(** The recursive descent, one unit of fuel for each nonterminal entered. *)
Fixpoint descend (fuel : nat) (nt : nonterminal) (ts : list token)
    : option (expr * list token) :=
  match fuel with
  | O => None
  | S fuel' =>
      let n := S (length ts) in
      match nt with
      | Disjunction =>
          '(e, r) ← descend fuel' Conjunction ts;
          '(es, r') ← sep_by n (descend fuel' Conjunction) (T_KEYWORD "or") r;
          Some (match es with [] => e | _ => BoolOp Or (e :: es) end, r')
      | Conjunction =>
          '(e, r) ← descend fuel' Inversion ts;
          '(es, r') ← sep_by n (descend fuel' Inversion) (T_KEYWORD "and") r;
          Some (match es with [] => e | _ => BoolOp And (e :: es) end, r')
      | Inversion =>
          match ts with
          | t :: r =>
              if is_kw "not" t
              then '(e, r') ← descend fuel' Inversion r; Some (UnaryOp Not e, r')
              else descend fuel' Comparison ts
          | [] => None
          end
      | Comparison =>
          '(e, r) ← descend fuel' Sum ts;
          '(ops, es, r') ← compare_tail n (descend fuel' Sum) r;
          Some (match ops with [] => e | _ => Compare e ops es end, r')
      | Sum =>
          '(e, r) ← descend fuel' Term ts;
          binop_tail n sum_ops (descend fuel' Term) e r
      | Term =>
          '(e, r) ← descend fuel' Factor ts;
          binop_tail n term_ops (descend fuel' Factor) e r
      | Factor =>
          match ts with
          | t :: r =>
              if is_op "-" t
              then '(e, r') ← descend fuel' Factor r; Some (UnaryOp USub e, r')
              else if is_op "+" t
              then '(e, r') ← descend fuel' Factor r; Some (UnaryOp UAdd e, r')
              else descend fuel' Power ts
          | [] => None
          end
      | Power =>
          '(e, r) ← descend fuel' Primary ts;
          match r with
          | t :: r' =>
              if is_op "**" t
              then '(e', r'') ← descend fuel' Factor r';
                   Some (BinOp e Pow e', r'')
              else Some (e, r)
          | [] => Some (e, r)
          end
      | Primary =>
          '(e, r) ← descend fuel' Atom ts;
          descend fuel' (Trailers e) r
      | Trailers acc =>
          match ts with
          | t :: r =>
              if is_op "." t then
                match r with
                | T_NAME a :: r' => descend fuel' (Trailers (Attribute acc a)) r'
                | _ => None
                end
              else if is_op "(" t then
                match expect ")" r with
                | Some r' => descend fuel' (Trailers (Call acc [])) r'
                | None =>
                    '(a, r') ← descend fuel' Disjunction r;
                    '(args, r'') ←
                      sep_by n (descend fuel' Disjunction) (T_OP ",") r';
                    r''' ← expect ")" r'';
                    descend fuel' (Trailers (Call acc (a :: args))) r'''
                end
              else if is_op "[" t then
                '(i, r') ← descend fuel' Disjunction r;
                r'' ← expect "]" r';
                descend fuel' (Trailers (Subscript acc i)) r''
              else Some (acc, ts)
          | [] => Some (acc, [])
          end
      | Atom =>
          match ts with
          | T_NAME s :: r => Some (Name s, r)
          | T_NUMBER v :: r => Some (Constant v, r)
          | T_STRING s :: r =>
              match r with
              | T_STRING _ :: _ => None
              | _ => Some (Constant (VStr s), r)
              end
          | T_KEYWORD k :: r =>
              if String.eqb k "True" then Some (Constant (VBool true), r)
              else if String.eqb k "False" then Some (Constant (VBool false), r)
              else if String.eqb k "None" then Some (Constant VNone, r)
              else None
          | T_OP _ :: r =>
              r' ← expect "(" ts;
              '(e, r'') ← descend fuel' Disjunction r';
              r''' ← expect ")" r'';
              Some (e, r''')
          | [] => None
          end
      end
  end.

## Exercise details
If a line falls between the first line of the entries and the line containing "else descend fuel' Power ts", or is one of those two, restate it word for word; leave all other lines out.

## Exercise response
(** The recursive descent, one unit of fuel for each nonterminal entered. *)
Fixpoint descend (fuel : nat) (nt : nonterminal) (ts : list token)
    : option (expr * list token) :=
  match fuel with
  | O => None
  | S fuel' =>
      let n := S (length ts) in
      match nt with
      | Disjunction =>
          '(e, r) ← descend fuel' Conjunction ts;
          '(es, r') ← sep_by n (descend fuel' Conjunction) (T_KEYWORD "or") r;
          Some (match es with [] => e | _ => BoolOp Or (e :: es) end, r')
      | Conjunction =>
          '(e, r) ← descend fuel' Inversion ts;
          '(es, r') ← sep_by n (descend fuel' Inversion) (T_KEYWORD "and") r;
          Some (match es with [] => e | _ => BoolOp And (e :: es) end, r')
      | Inversion =>
          match ts with
          | t :: r =>
              if is_kw "not" t
              then '(e, r') ← descend fuel' Inversion r; Some (UnaryOp Not e, r')
              else descend fuel' Comparison ts
          | [] => None
          end
      | Comparison =>
          '(e, r) ← descend fuel' Sum ts;
          '(ops, es, r') ← compare_tail n (descend fuel' Sum) r;
          Some (match ops with [] => e | _ => Compare e ops es end, r')
      | Sum =>
          '(e, r) ← descend fuel' Term ts;
          binop_tail n sum_ops (descend fuel' Term) e r
      | Term =>
          '(e, r) ← descend fuel' Factor ts;
          binop_tail n term_ops (descend fuel' Factor) e r
      | Factor =>
          match ts with
          | t :: r =>
              if is_op "-" t
              then '(e, r') ← descend fuel' Factor r; Some (UnaryOp USub e, r')
              else if is_op "+" t
              then '(e, r') ← descend fuel' Factor r; Some (UnaryOp UAdd e, r')
              else descend fuel' Power ts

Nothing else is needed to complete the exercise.